Stored items:
• • • • • • •

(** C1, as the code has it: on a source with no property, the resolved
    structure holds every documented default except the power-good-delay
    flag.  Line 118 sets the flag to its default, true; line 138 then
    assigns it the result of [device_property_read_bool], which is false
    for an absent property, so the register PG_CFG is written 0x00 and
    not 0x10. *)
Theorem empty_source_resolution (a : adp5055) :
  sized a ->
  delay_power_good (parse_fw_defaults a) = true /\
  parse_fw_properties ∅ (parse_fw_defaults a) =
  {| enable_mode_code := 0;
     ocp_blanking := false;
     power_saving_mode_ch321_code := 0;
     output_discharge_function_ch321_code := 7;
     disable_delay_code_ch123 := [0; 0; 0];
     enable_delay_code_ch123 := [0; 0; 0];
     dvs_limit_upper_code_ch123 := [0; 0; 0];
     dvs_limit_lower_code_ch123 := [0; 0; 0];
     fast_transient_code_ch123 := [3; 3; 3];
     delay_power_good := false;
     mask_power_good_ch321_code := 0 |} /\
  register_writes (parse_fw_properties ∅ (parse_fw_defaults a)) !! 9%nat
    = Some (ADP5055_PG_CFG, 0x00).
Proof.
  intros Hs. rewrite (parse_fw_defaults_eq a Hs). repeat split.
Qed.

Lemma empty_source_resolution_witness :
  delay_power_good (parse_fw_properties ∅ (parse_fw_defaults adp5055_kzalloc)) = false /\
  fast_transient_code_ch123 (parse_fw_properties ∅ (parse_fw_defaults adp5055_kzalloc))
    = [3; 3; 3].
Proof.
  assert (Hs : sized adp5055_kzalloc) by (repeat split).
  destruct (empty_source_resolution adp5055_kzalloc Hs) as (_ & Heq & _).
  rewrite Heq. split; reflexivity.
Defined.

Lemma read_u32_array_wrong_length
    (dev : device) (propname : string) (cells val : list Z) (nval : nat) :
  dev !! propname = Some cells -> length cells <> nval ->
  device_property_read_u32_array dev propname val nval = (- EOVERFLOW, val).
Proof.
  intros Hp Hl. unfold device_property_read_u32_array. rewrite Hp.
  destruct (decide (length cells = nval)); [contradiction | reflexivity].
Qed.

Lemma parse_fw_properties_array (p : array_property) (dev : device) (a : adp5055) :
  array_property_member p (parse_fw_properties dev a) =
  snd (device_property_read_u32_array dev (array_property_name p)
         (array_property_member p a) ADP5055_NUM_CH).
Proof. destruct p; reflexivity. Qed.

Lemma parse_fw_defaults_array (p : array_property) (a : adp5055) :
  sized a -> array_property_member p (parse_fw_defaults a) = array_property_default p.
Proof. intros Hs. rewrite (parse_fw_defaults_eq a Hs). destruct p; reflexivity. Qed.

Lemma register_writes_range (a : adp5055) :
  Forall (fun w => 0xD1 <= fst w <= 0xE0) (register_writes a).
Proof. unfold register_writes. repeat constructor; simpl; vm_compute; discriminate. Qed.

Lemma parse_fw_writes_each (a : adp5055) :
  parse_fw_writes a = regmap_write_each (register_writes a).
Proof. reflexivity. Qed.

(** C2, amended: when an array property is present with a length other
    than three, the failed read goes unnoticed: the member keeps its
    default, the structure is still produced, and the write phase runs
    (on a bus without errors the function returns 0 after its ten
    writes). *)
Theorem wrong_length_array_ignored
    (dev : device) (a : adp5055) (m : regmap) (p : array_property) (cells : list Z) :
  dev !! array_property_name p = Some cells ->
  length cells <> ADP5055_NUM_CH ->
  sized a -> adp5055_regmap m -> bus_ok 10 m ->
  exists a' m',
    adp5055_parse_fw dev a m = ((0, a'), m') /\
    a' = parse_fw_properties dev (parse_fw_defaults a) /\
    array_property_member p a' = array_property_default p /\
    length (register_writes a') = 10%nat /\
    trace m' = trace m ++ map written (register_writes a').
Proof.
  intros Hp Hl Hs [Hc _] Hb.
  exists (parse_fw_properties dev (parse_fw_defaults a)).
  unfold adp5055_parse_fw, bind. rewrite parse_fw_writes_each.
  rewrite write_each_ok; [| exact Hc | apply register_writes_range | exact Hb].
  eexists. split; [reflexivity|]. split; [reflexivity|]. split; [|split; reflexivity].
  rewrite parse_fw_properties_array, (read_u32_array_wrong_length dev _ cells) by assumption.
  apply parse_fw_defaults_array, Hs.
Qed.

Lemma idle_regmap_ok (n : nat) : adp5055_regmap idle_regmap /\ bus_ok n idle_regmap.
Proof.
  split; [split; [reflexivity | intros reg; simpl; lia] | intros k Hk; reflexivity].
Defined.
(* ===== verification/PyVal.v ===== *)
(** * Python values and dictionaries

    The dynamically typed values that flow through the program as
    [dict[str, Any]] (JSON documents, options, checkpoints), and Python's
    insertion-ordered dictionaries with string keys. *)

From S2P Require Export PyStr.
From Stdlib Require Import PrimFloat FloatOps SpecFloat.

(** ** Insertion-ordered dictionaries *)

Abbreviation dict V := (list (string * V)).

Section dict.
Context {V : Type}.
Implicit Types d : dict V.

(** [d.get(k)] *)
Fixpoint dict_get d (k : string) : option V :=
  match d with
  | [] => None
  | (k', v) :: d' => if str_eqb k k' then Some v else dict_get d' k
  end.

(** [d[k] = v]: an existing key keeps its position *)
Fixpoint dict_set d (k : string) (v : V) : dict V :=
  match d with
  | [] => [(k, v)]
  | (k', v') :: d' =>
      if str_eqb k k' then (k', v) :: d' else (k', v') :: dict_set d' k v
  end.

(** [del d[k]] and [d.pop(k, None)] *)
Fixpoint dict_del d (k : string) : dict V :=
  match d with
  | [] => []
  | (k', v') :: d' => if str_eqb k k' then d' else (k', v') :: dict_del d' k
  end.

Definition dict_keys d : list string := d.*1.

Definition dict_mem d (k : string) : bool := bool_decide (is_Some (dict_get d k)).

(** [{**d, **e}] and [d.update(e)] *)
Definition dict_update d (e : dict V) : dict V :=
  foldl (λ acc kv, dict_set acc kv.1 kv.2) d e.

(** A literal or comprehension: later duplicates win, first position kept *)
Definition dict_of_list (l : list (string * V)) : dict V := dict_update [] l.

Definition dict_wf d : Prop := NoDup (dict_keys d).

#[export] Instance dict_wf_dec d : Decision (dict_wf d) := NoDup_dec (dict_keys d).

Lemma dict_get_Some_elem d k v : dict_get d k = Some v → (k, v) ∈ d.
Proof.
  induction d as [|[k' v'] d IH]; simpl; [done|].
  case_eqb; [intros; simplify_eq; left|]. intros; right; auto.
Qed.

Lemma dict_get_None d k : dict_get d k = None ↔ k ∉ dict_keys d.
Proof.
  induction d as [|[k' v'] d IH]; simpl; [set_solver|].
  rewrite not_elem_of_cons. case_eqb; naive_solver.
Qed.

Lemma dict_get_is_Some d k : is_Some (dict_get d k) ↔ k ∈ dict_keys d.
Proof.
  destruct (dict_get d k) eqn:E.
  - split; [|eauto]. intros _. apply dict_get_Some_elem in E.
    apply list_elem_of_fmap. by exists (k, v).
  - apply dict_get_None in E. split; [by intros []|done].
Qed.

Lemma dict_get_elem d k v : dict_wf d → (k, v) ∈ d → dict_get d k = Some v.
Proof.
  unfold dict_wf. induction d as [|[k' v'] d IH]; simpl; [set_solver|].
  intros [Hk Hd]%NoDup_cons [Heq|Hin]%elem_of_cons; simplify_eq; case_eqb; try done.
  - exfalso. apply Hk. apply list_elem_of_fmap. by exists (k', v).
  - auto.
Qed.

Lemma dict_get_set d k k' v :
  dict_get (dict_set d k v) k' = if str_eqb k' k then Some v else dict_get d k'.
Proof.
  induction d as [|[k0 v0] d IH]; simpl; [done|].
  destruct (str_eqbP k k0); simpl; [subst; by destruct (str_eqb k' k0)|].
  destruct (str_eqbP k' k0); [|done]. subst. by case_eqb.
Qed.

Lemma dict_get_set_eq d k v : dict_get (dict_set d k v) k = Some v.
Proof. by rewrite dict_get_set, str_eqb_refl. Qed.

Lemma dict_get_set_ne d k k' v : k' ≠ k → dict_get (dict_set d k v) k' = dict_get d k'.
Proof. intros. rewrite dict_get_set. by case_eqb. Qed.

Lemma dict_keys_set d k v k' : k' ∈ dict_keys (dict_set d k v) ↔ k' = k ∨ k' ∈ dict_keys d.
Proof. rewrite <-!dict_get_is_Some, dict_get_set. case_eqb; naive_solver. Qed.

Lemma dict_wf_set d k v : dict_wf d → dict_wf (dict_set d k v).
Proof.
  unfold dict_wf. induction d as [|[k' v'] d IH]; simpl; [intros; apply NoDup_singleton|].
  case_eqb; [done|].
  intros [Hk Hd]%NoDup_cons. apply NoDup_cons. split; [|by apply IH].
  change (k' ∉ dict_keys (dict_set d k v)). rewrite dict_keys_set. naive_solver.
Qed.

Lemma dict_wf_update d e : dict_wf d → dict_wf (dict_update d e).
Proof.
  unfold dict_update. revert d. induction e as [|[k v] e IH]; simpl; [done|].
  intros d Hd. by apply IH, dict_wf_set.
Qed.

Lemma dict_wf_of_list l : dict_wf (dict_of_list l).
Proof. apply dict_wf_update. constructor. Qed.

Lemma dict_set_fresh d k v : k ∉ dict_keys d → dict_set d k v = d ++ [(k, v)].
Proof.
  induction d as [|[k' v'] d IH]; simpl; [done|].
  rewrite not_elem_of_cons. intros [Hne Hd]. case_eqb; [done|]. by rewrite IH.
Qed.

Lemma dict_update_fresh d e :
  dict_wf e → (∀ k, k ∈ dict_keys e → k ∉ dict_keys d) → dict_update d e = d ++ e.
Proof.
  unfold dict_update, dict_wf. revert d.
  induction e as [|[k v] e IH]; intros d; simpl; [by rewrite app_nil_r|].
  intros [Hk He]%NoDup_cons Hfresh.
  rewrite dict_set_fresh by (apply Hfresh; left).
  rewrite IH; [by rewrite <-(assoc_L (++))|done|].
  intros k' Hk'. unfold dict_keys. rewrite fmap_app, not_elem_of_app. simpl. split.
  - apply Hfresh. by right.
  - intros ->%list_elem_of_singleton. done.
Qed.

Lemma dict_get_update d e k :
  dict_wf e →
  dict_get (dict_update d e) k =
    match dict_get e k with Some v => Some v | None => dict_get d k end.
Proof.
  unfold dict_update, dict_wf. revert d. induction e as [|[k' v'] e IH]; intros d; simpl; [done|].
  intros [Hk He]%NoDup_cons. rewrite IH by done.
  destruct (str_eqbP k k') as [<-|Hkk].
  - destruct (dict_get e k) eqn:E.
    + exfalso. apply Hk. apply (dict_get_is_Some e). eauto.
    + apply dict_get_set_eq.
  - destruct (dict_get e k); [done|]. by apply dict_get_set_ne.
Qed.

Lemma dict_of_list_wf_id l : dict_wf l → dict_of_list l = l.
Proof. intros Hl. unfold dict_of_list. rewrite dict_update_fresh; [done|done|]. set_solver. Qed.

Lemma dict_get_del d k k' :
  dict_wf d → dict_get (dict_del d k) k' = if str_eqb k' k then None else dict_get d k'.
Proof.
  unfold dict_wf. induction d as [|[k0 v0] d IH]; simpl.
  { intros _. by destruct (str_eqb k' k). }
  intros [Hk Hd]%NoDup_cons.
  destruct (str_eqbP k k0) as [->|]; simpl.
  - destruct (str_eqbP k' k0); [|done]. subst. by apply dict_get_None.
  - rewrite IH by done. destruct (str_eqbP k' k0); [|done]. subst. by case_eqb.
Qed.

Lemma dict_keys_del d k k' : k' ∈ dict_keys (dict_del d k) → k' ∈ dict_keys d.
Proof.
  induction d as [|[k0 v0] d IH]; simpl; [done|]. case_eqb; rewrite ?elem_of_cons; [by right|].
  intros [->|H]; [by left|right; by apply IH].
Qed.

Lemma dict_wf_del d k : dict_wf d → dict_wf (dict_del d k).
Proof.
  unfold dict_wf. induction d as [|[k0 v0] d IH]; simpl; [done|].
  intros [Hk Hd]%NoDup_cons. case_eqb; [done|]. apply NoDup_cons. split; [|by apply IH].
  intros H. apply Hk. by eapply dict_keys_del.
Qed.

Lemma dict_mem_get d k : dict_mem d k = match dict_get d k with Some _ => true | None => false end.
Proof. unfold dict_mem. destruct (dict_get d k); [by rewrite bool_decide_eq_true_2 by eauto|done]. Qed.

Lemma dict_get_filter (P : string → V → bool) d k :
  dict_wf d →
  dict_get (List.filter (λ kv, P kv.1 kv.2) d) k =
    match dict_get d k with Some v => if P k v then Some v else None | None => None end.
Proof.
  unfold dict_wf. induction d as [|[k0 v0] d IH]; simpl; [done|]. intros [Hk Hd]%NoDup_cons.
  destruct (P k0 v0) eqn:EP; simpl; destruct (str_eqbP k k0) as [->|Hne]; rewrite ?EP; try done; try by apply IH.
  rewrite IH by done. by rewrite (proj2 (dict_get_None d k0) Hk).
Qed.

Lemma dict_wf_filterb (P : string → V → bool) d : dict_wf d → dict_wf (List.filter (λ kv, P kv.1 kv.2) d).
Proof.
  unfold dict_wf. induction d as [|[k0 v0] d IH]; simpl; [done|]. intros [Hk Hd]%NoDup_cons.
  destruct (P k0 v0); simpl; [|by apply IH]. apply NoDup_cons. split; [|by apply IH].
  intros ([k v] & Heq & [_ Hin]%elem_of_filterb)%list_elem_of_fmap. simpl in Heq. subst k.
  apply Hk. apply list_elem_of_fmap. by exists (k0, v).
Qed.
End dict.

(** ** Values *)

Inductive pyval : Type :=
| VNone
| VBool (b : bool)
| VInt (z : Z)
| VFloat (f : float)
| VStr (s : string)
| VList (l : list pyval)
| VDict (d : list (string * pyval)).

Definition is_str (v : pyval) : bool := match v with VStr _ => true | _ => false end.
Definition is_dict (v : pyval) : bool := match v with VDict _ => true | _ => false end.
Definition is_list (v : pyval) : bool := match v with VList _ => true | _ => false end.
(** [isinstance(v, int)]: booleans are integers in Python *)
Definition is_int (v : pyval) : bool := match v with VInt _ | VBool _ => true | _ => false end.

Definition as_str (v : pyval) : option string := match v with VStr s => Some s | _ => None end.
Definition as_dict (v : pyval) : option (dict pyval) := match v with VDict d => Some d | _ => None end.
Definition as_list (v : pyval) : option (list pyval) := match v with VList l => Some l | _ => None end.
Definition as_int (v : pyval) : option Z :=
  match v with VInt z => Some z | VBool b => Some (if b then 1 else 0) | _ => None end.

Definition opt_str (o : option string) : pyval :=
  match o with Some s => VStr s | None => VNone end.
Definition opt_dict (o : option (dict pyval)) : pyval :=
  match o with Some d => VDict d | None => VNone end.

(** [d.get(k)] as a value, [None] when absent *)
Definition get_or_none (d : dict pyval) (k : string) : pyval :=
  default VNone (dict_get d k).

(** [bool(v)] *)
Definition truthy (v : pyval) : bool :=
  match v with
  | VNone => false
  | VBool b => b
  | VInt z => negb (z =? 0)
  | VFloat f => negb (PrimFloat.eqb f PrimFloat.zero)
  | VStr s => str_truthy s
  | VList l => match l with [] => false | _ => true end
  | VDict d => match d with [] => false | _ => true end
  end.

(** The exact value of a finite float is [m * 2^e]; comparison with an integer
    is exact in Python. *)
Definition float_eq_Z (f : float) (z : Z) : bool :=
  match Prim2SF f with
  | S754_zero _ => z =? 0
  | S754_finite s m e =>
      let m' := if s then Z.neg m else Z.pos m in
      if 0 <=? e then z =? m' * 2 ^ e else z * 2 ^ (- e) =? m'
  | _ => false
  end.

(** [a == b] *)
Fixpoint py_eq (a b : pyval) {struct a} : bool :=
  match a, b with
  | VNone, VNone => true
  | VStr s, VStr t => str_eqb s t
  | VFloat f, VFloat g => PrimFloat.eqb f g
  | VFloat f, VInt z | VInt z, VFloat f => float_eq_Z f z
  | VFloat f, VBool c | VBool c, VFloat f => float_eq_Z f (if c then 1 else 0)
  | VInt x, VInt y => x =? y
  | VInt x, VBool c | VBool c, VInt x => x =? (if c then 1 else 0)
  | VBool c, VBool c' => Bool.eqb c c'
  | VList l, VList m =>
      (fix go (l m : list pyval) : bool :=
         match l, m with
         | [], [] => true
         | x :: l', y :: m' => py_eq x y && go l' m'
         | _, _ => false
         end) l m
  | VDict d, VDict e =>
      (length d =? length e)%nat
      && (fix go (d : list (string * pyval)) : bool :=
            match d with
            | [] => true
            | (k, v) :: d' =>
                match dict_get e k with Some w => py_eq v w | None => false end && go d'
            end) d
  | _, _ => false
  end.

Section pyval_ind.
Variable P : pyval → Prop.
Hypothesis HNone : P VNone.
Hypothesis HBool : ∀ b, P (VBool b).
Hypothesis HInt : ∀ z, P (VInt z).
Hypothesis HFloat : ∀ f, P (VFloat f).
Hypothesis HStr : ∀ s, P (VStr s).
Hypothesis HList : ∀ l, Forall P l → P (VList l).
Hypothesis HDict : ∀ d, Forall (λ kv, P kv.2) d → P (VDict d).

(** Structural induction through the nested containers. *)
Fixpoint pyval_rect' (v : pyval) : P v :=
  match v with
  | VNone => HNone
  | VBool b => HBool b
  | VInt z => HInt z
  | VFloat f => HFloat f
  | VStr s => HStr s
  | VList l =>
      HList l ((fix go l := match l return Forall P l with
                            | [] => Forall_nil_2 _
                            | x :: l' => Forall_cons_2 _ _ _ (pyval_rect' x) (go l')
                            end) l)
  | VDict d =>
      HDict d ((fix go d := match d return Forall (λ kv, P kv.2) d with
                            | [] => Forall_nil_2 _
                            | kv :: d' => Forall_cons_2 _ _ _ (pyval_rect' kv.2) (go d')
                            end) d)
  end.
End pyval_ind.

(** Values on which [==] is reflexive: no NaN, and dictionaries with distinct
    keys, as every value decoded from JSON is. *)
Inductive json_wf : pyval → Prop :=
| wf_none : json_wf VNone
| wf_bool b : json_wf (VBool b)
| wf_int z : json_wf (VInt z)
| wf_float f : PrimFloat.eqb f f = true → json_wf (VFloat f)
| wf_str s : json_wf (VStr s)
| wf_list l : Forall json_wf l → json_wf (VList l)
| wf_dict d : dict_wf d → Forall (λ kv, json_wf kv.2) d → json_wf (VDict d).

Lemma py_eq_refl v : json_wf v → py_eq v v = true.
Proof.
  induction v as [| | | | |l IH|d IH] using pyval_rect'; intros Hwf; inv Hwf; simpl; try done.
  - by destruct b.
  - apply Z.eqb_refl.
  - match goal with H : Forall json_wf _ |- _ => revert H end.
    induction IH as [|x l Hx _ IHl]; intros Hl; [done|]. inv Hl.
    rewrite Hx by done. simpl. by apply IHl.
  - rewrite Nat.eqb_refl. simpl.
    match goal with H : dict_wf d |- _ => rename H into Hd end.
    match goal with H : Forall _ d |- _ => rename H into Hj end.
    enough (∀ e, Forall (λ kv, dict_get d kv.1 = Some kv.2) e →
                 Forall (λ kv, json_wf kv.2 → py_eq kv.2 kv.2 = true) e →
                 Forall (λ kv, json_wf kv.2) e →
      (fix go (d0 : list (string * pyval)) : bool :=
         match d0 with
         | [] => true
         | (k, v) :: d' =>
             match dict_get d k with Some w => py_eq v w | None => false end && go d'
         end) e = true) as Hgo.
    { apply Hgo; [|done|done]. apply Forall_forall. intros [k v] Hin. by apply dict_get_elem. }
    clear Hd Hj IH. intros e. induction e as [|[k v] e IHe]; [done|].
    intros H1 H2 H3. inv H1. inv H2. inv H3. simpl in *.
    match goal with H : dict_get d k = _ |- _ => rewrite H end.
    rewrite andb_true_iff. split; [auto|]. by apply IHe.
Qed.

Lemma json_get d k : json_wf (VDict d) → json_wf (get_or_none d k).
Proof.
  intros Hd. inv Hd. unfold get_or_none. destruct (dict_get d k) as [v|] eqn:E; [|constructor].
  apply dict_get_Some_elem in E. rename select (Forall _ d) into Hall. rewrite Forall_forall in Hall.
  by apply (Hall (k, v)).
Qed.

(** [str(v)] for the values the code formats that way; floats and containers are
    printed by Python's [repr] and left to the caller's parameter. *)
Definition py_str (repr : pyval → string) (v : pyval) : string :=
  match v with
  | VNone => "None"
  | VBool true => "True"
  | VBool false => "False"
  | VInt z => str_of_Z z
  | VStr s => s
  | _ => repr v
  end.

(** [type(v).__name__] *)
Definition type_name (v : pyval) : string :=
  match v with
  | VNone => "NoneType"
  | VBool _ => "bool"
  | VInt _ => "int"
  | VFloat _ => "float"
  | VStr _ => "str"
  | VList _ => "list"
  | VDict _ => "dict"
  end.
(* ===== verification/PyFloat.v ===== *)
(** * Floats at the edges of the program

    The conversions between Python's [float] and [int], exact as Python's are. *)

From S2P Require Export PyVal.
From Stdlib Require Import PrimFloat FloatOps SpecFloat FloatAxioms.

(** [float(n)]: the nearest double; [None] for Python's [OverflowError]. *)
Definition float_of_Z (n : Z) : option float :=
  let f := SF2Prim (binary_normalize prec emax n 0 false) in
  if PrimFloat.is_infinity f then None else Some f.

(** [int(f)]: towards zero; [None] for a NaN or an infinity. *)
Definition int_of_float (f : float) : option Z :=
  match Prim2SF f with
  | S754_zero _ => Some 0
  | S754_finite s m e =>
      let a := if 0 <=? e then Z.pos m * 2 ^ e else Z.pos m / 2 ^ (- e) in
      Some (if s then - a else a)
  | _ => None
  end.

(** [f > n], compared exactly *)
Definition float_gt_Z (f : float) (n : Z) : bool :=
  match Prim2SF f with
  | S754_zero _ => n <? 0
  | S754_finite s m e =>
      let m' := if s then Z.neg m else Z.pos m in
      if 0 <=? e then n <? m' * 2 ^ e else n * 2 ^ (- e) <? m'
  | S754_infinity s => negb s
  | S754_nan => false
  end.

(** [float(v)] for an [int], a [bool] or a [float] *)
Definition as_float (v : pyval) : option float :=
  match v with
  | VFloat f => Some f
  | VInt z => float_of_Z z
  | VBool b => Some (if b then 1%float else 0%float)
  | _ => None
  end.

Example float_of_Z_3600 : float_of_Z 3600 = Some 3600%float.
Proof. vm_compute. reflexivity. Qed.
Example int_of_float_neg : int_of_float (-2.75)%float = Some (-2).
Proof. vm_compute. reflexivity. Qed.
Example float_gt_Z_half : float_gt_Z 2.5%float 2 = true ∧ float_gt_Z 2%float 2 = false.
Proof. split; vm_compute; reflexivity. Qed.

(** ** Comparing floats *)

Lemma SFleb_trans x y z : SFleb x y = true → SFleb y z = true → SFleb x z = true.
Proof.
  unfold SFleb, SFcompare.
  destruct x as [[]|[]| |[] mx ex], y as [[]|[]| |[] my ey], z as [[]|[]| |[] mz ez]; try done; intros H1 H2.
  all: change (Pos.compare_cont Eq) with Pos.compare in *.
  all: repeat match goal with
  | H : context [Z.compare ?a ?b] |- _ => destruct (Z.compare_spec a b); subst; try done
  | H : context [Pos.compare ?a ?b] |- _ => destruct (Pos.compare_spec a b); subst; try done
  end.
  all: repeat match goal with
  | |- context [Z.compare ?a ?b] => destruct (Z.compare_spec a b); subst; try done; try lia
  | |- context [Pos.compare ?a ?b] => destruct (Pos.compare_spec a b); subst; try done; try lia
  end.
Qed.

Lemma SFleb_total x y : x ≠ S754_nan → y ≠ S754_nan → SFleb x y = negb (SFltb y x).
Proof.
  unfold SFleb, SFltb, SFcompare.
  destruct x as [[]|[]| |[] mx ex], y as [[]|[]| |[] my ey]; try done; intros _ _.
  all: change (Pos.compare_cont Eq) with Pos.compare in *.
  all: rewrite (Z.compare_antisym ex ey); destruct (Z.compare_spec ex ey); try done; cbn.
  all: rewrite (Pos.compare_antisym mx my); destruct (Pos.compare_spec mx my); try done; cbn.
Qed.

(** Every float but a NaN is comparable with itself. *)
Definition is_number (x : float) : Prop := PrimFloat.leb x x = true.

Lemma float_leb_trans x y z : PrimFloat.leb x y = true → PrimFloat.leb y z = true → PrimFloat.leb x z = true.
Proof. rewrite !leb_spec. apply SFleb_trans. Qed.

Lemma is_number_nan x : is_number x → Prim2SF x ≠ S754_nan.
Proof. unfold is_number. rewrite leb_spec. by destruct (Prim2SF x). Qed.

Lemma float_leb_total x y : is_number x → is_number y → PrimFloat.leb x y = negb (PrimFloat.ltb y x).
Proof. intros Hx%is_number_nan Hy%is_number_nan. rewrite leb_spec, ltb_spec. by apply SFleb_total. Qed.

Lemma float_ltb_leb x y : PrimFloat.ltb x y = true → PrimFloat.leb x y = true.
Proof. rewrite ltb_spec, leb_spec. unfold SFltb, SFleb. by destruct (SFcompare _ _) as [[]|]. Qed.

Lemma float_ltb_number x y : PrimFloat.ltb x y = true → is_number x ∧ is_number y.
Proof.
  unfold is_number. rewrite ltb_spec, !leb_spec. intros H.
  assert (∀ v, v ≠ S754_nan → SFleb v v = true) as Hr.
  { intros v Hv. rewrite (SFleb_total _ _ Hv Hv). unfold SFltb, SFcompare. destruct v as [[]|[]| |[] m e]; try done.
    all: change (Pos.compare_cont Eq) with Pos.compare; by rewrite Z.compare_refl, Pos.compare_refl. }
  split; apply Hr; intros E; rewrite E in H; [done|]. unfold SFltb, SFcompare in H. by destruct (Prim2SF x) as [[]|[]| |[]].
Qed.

• • • • • • •

> [WHAT TO WORK ON]:
What number of lines in the data above include the string "nval"? Answer with that number only.

> [RESULT OF THE TASK]:
4